— MATERIAL SHOWN —
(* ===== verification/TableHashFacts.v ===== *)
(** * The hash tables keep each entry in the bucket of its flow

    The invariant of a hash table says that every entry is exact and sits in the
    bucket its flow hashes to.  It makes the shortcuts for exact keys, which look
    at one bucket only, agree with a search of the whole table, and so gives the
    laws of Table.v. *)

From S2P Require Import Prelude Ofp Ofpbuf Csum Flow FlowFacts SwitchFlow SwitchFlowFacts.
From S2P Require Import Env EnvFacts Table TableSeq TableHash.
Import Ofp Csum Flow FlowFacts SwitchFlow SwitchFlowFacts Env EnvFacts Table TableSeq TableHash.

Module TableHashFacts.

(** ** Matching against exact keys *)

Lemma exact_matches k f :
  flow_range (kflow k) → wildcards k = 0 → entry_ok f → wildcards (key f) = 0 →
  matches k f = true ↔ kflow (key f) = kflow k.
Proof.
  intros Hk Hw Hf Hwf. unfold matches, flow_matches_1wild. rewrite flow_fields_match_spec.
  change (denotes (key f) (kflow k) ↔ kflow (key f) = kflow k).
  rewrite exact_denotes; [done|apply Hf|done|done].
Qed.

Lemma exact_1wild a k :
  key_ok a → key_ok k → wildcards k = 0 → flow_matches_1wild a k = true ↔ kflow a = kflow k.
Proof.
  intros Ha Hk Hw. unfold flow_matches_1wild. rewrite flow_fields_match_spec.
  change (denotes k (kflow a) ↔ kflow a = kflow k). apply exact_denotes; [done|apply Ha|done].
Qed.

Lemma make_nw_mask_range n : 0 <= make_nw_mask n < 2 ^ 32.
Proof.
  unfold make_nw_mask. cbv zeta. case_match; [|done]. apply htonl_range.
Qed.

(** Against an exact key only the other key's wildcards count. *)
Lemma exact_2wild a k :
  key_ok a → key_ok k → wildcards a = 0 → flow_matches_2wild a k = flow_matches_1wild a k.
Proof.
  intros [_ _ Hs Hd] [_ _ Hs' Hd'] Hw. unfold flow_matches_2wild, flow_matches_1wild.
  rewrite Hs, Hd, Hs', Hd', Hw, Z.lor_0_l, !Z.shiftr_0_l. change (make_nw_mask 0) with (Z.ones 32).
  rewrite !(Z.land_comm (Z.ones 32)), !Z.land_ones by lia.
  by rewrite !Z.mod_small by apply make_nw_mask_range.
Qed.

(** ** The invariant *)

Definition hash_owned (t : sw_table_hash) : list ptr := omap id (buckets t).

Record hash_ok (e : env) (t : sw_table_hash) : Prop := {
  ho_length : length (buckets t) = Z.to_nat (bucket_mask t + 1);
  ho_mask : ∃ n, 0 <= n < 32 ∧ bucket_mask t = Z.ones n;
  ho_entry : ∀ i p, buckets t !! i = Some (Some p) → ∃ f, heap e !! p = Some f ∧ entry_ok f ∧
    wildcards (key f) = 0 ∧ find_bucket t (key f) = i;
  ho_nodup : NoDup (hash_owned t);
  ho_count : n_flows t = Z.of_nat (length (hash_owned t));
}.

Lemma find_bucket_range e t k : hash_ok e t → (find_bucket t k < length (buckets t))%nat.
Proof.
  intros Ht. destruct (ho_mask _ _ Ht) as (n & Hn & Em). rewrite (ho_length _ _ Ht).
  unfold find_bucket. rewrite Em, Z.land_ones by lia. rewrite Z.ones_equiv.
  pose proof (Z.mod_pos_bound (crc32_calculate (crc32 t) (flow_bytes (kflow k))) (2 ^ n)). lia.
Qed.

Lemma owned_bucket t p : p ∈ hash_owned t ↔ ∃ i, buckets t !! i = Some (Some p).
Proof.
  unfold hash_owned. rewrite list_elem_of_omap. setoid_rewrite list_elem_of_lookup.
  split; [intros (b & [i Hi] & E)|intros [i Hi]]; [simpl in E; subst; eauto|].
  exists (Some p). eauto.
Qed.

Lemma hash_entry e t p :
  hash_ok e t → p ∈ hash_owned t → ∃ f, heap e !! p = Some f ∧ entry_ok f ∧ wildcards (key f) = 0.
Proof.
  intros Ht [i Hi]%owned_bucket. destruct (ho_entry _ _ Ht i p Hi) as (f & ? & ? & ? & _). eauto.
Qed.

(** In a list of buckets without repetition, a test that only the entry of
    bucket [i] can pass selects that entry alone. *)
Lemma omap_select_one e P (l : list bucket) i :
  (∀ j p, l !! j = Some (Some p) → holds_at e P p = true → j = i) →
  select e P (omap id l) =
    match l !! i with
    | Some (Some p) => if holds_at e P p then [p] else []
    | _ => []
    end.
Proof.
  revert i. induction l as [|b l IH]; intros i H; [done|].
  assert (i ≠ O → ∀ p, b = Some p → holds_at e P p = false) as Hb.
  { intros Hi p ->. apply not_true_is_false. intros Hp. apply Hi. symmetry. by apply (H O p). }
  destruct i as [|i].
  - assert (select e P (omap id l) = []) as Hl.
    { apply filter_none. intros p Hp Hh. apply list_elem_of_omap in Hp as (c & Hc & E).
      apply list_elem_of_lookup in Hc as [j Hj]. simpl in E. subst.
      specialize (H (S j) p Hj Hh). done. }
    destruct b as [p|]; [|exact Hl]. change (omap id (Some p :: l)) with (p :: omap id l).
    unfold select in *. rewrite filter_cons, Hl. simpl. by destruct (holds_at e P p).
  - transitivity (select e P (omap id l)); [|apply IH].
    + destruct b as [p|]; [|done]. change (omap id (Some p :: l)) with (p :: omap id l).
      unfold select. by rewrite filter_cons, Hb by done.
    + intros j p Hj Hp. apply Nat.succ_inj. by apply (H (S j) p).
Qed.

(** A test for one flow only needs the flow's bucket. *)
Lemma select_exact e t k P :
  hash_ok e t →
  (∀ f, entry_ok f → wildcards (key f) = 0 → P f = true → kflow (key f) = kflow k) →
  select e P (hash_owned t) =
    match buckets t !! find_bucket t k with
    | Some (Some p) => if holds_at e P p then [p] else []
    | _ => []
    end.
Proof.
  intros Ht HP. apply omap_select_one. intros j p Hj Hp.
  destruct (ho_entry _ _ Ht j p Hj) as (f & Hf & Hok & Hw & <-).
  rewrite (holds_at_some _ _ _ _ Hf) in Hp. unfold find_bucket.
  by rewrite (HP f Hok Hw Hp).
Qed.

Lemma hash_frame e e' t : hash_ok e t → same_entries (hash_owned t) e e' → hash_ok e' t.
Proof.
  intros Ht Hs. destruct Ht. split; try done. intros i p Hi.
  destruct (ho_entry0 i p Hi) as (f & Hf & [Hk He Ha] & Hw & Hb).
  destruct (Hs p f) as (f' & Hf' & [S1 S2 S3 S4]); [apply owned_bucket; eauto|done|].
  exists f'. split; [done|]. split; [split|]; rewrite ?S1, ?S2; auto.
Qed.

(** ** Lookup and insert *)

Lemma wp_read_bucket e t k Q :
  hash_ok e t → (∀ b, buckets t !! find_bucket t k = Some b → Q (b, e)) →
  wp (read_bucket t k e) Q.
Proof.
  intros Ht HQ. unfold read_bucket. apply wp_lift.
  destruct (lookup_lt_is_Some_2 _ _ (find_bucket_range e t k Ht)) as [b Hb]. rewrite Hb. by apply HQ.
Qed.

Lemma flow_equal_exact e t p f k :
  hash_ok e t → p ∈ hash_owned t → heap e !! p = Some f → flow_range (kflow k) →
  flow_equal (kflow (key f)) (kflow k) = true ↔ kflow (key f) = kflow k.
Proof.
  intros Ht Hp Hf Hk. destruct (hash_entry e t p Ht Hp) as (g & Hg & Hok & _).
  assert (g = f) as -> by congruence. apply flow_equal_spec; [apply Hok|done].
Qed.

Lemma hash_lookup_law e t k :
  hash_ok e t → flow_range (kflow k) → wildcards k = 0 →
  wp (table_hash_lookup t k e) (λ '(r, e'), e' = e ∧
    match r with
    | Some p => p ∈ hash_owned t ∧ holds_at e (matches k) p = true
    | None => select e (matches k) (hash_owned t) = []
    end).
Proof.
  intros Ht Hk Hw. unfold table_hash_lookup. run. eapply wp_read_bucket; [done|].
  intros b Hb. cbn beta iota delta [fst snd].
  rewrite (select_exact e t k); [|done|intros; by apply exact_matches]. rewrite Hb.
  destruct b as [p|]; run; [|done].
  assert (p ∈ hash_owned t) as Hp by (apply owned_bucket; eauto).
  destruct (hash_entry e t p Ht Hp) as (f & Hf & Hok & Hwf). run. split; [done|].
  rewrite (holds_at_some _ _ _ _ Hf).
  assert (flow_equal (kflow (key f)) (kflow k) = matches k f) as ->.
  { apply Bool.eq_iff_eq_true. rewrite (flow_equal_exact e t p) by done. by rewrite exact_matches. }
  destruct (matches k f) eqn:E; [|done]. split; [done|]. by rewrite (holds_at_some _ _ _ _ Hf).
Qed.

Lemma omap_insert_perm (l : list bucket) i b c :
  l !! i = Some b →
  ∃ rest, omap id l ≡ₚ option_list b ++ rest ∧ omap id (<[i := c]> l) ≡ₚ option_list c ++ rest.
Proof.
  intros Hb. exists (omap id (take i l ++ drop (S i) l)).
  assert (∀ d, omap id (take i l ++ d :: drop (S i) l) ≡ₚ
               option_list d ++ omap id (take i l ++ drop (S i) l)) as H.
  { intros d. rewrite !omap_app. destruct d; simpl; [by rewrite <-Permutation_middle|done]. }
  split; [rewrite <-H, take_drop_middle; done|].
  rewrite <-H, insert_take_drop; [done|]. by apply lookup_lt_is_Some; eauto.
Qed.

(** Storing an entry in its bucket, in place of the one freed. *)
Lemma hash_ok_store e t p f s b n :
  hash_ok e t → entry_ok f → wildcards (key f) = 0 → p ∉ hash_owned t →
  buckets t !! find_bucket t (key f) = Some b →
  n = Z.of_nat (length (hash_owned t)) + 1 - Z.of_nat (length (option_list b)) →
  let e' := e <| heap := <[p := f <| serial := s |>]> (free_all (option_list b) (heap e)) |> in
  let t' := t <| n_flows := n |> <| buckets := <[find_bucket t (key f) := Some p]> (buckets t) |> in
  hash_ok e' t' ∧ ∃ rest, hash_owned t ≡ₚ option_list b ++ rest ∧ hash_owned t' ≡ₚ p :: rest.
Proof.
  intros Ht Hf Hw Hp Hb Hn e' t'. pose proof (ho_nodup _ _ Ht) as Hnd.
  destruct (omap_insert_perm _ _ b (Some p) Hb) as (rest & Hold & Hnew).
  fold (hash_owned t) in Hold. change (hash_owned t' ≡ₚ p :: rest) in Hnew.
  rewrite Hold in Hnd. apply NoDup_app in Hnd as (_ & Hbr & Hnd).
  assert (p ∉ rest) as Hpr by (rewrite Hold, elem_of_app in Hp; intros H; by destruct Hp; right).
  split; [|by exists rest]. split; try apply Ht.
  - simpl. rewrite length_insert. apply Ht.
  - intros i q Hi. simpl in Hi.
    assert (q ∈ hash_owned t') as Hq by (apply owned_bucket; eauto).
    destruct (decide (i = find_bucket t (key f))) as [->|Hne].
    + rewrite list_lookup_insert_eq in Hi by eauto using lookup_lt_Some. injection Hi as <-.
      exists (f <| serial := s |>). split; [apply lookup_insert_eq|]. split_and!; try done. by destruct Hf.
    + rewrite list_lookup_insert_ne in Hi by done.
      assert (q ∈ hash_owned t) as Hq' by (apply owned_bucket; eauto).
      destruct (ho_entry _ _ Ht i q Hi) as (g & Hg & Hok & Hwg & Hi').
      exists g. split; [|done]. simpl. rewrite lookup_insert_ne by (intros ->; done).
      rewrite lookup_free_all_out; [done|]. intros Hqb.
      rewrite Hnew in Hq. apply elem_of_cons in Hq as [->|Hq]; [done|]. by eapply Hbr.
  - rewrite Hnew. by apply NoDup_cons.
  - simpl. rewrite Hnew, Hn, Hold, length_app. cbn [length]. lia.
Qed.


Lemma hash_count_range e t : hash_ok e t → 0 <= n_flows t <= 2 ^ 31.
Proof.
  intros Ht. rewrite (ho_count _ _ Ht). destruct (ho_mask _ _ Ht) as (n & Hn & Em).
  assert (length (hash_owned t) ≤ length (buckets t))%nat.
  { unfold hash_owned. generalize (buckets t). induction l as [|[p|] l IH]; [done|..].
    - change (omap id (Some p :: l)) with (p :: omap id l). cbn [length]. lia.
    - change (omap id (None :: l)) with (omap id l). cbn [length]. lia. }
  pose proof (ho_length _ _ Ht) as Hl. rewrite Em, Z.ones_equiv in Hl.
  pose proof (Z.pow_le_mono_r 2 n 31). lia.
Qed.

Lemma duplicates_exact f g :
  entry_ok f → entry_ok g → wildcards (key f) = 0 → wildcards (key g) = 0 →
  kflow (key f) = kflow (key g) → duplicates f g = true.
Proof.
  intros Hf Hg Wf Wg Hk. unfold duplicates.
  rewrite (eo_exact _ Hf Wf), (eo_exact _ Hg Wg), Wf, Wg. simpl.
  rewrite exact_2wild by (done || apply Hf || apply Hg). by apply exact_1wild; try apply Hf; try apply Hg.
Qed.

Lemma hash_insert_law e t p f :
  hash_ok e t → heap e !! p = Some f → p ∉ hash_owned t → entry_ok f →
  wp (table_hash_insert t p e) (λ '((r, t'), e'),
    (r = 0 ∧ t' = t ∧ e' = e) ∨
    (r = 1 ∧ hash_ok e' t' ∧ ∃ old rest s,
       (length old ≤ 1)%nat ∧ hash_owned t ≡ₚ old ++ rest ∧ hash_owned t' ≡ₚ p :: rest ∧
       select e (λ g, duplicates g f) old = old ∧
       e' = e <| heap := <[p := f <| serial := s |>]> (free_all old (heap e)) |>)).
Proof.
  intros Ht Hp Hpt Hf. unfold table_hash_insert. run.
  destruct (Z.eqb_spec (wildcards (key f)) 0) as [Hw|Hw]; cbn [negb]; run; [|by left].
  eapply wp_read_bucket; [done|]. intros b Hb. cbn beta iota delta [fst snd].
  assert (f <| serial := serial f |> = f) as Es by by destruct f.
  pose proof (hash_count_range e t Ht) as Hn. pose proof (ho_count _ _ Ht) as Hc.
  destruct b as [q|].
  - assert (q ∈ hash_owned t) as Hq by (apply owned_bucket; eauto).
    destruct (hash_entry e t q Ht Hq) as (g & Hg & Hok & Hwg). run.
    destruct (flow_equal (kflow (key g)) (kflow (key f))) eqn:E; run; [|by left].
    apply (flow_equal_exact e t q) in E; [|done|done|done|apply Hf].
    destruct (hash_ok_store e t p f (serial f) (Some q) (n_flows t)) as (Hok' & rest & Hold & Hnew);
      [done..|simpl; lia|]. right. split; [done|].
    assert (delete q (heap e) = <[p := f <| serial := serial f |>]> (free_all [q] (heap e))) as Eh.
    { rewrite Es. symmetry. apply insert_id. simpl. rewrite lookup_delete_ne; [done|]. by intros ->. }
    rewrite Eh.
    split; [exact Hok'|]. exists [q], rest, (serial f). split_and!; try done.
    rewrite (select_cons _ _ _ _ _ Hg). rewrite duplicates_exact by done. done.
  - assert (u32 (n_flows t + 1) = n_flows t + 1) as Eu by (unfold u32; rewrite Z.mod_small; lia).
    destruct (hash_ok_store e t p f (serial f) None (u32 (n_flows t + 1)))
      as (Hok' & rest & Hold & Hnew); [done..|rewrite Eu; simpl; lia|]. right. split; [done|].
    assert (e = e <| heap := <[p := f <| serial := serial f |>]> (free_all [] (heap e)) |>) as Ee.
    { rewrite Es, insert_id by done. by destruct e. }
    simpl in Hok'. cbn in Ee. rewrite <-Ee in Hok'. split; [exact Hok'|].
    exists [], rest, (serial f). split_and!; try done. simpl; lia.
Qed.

— EXERCISE INSTRUCTIONS —
Copy the entries word for word. Start at the first line and end with the line containing "Module TableHashFacts.".

— ANSWER TO THIS TASK —
(* ===== verification/TableHashFacts.v ===== *)
(** * The hash tables keep each entry in the bucket of its flow

    The invariant of a hash table says that every entry is exact and sits in the
    bucket its flow hashes to.  It makes the shortcuts for exact keys, which look
    at one bucket only, agree with a search of the whole table, and so gives the
    laws of Table.v. *)

From S2P Require Import Prelude Ofp Ofpbuf Csum Flow FlowFacts SwitchFlow SwitchFlowFacts.
From S2P Require Import Env EnvFacts Table TableSeq TableHash.
Import Ofp Csum Flow FlowFacts SwitchFlow SwitchFlowFacts Env EnvFacts Table TableSeq TableHash.

Module TableHashFacts.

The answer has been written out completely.